Parking preferences of delivery drivers in the Paris Region: Understanding the role of anticipation using hybrid choice models
基于2010年巴黎地区城市货物流动调查数据,使用混合选择模型分析送货司机停车位置选择,发现预期送货难度、服务类型和城市环境属性显著影响停车偏好,为政策制定和运营策略提供参考。
This study explores the determinants of parking choices for commercial vehicles in the Paris Region (France). The analysis is based on data from the 2010 Paris Region Urban Goods Movement Survey (UGMS), which offers insights into the parking preferences of delivery drivers. By examining real-world decision-making, the dataset allows us to consider spatial and temporal characteristics as well as the role of parking decision within the delivery process.

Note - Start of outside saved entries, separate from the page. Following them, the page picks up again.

(* ===== verification/CmtWal.v ===== *)
(** * The write-ahead log of the tree (core/search/cmt/wal.go)

    The log file is its bytes, and a read position the bytes that are left.
    Readers are functions in a state-and-error monad over that position, as
    [io.ReadFull] moves it.  What the operating system answers is an argument:
    [open_io], [write_io] and [truncate_io] are the outcomes of the calls of
    [os.File] in one operation, [Device] says whether reading past the last
    readable byte is the end of the file or an error that stays.  [Seek] fails
    on a closed file only. *)

From S2P Require Import Prelude GoStd Ids.
From S2P Require Export CmtTree.

Module CmtWal.
Import CmtTree.

(** The errors of the package, and any error of [os.File]. *)
Inductive wal_error :=
| ErrWALPathEmpty | ErrWALFileInfoNil | ErrWALKeyEmpty | ErrWALClosed | ErrFile.

Definition DefaultWALMaxSize : Z := 64 * 1024 * 1024.

Definition WALOpInsert : byte := x01.
Definition WALOpDelete : byte := x02.
Definition WALOpCheckpoint : byte := x03.
Definition WALOpTruncate : byte := x04.

Record WALEntry := mkEntry {
  Op : byte;
  Timestamp : Z;
  EKey : string;
  EInfo : option FileInfo;
  Checksum : Z
}.

Record WALConfig := mkWALConfig { WPath : string; SyncOnWrite : bool; MaxSize : Z }.

Record WAL := mkWAL {
  config : WALConfig;
  file : bytes;
  wsize : Z;
  closed : bool
}.

(* ------------------------------------------------------------------ *)
(** ** Encoding *)

Definition encodedFileInfoSize (info : FileInfo) : Z :=
  4 + len (str_bytes (Path info)) + 32 + 8 + 8 + 4 + 1.

(** The bytes written from [offset] on. *)
Definition encodeFileInfo (info : FileInfo) : bytes :=
  let pathBytes := str_bytes (Path info) in
  putU32 (len pathBytes) ++ pathBytes ++ copy32 (ContentHash info) ++ putU64 (Size info) ++
  putU64 (UnixNano (ModTime info)) ++ putU32 (Permissions info) ++
  [if Indexed info then x01 else x00].

Definition encodeInfoIf (op : byte) (info : option FileInfo) : bytes :=
  match info with
  | Some info => if Byte.eqb op WALOpInsert then encodeFileInfo info else []
  | None => []
  end.

(** The entry without its checksum. *)
Definition encodeBody (entry : WALEntry) : bytes :=
  let keyBytes := str_bytes (EKey entry) in
  [Op entry] ++ putU64 (Timestamp entry) ++ putU32 (len keyBytes) ++ keyBytes ++
  encodeInfoIf (Op entry) (EInfo entry).

Definition encodeEntry (entry : WALEntry) : bytes :=
  let buf := encodeBody entry in buf ++ putU32 (Crc32.checksum_ieee buf).

(* ------------------------------------------------------------------ *)
(** ** Decoding *)

Inductive read_error := EOF | ErrUnexpectedEOF | ErrRead | ErrWALCorrupted.

(** Whether the device fails at the last readable byte, now and later. *)
Class Device := read_fails : bool.

(** A device of which the file can be read to its end. *)
Definition healthy : Device := false.

Definition reader (A : Type) : Type := bytes -> result read_error A * bytes.

#[export] Instance reader_ret : MRet reader := fun A a f => (Ok a, f).
#[export] Instance reader_bind : MBind reader := fun A B k m f =>
  match m f with
  | (Ok a, f) => k a f
  | (Err e, f) => (Err e, f)
  end.

Section Decoding.
Context `{Device}.

(** [io.ReadFull] of [n] bytes: end of file only when nothing is left. *)
Definition ReadFull (n : Z) : reader bytes := fun f =>
  if n <=? 0 then (Ok [], f)
  else match f with
    | [] => (Err (if read_fails then ErrRead else EOF), [])
    | _ => if len f <? n then (Err (if read_fails then ErrRead else ErrUnexpectedEOF), [])
        else (Ok (take (Z.to_nat n) f), drop (Z.to_nat n) f)
    end.

Definition readFileInfo : reader FileInfo :=
  pathLenBuf ← ReadFull 4;
  let pathLen := be_decode pathLenBuf in
  pathBytes ← ReadFull pathLen;
  contentHash ← ReadFull 32;
  fixedBuf ← ReadFull 21;
  mret (mkInfo (bytes_str pathBytes) contentHash (i64 (be_decode (slice fixedBuf 0 8)))
    (i64 (be_decode (slice fixedBuf 8 16))) (be_decode (slice fixedBuf 16 20))
    (Byte.eqb (nth 20 fixedBuf x00) x01) zeroTime).

Definition encodeEntryForChecksum (entry : WALEntry) (header : bytes) (keyLen : Z) : bytes :=
  header ++ (if 0 <? keyLen then str_bytes (EKey entry) else []) ++
  encodeInfoIf (Op entry) (EInfo entry).

Definition verifyEntryChecksum (entry : WALEntry) (header : bytes) (keyLen : Z) : bool :=
  Crc32.checksum_ieee (encodeEntryForChecksum entry header keyLen) =? Checksum entry.

Definition readInfoIf (op : byte) : reader (option FileInfo) :=
  if Byte.eqb op WALOpInsert then (info ← readFileInfo; mret (Some info)) else mret None.

(** The end of [readEntry]. *)
Definition checkEntry (entry : WALEntry) (header : bytes) (keyLen : Z) : reader WALEntry := fun f =>
  if verifyEntryChecksum entry header keyLen then (Ok entry, f) else (Err ErrWALCorrupted, f).

Definition readEntry : reader WALEntry :=
  header ← ReadFull 13;
  let op := nth 0 header x00 in
  let timestamp := i64 (be_decode (slice header 1 9)) in
  let keyLen := be_decode (slice header 9 13) in
  keyBytes ← (if 0 <? keyLen then ReadFull keyLen else mret []);
  info ← readInfoIf op;
  crcBuf ← ReadFull 4;
  let entry := mkEntry op timestamp (bytes_str keyBytes) info (be_decode crcBuf) in
  checkEntry entry header keyLen.

(** The loop of [Recover] from a position; [None] when the fuel runs out. *)
Fixpoint recoverLoop (fuel : nat) (f : bytes) (entries : list WALEntry) : option (list WALEntry) :=
  match fuel with
  | O => None
  | S fuel =>
    match readEntry f with
    | (Err EOF, _) => Some entries
    | (Err _, f) => recoverLoop fuel f entries
    | (Ok entry, f) => recoverLoop fuel f (entries ++ [entry])
    end
  end.

End Decoding.

(* ------------------------------------------------------------------ *)
(** ** Operations *)

(** [os.OpenFile] and [file.Stat]: the contents found, or an error. *)
Definition open_io : Type := option bytes.

(** [file.Write] and [file.Sync]: all bytes written, an error after [n] of
    them, or an error of the synchronisation. *)
Inductive write_io := Written | WriteFails (n : nat) | SyncFails.

(** [file.Truncate], [file.Seek] and [file.Sync]. *)
Inductive truncate_io := Truncated | TruncateFails | SeekFails | TruncateSyncFails.

Definition NewWAL (c : WALConfig) (io : open_io) : result wal_error WAL :=
  if bool_decide (WPath c = "") then Err ErrWALPathEmpty
  else
    let c := if MaxSize c <=? 0 then mkWALConfig (WPath c) (SyncOnWrite c) DefaultWALMaxSize else c in
    match io with
    | None => Err ErrFile
    | Some contents => Ok (mkWAL c contents (len contents) false)
    end.

(** [io]: whether [file.Sync] and [file.Close] succeed. *)
Definition Close (w : WAL) (io : bool) : WAL * option wal_error :=
  if closed w then (w, None)
  else (mkWAL (config w) (file w) (wsize w) true, if io then None else Some ErrFile).

Definition writeEntry (w : WAL) (io : write_io) (entry : WALEntry) : WAL * option wal_error :=
  if closed w then (w, Some ErrWALClosed)
  else
    let data := encodeEntry entry in
    match io with
    | WriteFails n => (mkWAL (config w) (file w ++ take n data) (wsize w) (closed w), Some ErrFile)
    | _ =>
      let w := mkWAL (config w) (file w ++ data) (i64 (wsize w + len data)) (closed w) in
      if SyncOnWrite (config w) then (w, match io with SyncFails => Some ErrFile | _ => None end)
      else (w, None)
    end.

Definition LogInsert (w : WAL) (now : Z) (io : write_io) (key : string) (info : option FileInfo)
  : WAL * option wal_error :=
  if bool_decide (key = "") then (w, Some ErrWALKeyEmpty)
  else match info with
    | None => (w, Some ErrWALFileInfoNil)
    | Some _ => writeEntry w io (mkEntry WALOpInsert (UnixNano now) key info 0)
    end.

Definition LogDelete (w : WAL) (now : Z) (io : write_io) (key : string) : WAL * option wal_error :=
  if bool_decide (key = "") then (w, Some ErrWALKeyEmpty)
  else writeEntry w io (mkEntry WALOpDelete (UnixNano now) key None 0).

Definition Checkpoint (w : WAL) (now : Z) (io : write_io) : WAL * option wal_error :=
  writeEntry w io (mkEntry WALOpCheckpoint (UnixNano now) "" None 0).

Definition Truncate (w : WAL) (io : truncate_io) : WAL * option wal_error :=
  if closed w then (w, Some ErrWALClosed)
  else match io with
    | TruncateFails => (w, Some ErrFile)
    | SeekFails => (mkWAL (config w) [] (wsize w) (closed w), Some ErrFile)
    | _ =>
      let w := mkWAL (config w) [] 0 (closed w) in
      if SyncOnWrite (config w) then (w, match io with TruncateSyncFails => Some ErrFile | _ => None end)
      else (w, None)
    end.

(** [None] when the loop does not end.  Every iteration before the last reads
    at least one byte, unless the device fails. *)
Definition Recover `{Device} (w : WAL) : option (result wal_error (list WALEntry)) :=
  if closed w then Some (Err ErrFile)
  else Ok <$> recoverLoop (S (length (file w))) (file w) [].

Definition NeedsCheckpoint (w : WAL) : bool := MaxSize (config w) <? wsize w.
End CmtWal.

An integrated choice and latent variable model is employed, whereby drivers select parking locations based on urban environmental attributes, service type, and a latent variable reflecting anticipated delivery difficulty. This difficulty is inferred from observed delivery times and service characteristics; furthermore, temporal variations are incorporated to assess driver behavior, including fluctuations in parking preferences throughout the day. The model also accounts for parking space availability by the means of latent classes. Our findings contribute to a nuanced understanding of delivery drivers’ behavior, providing valuable insights for policy-making and operational strategies. These results, as well as our modeling approach, can also be incorporated into broader frameworks such as agent-based models.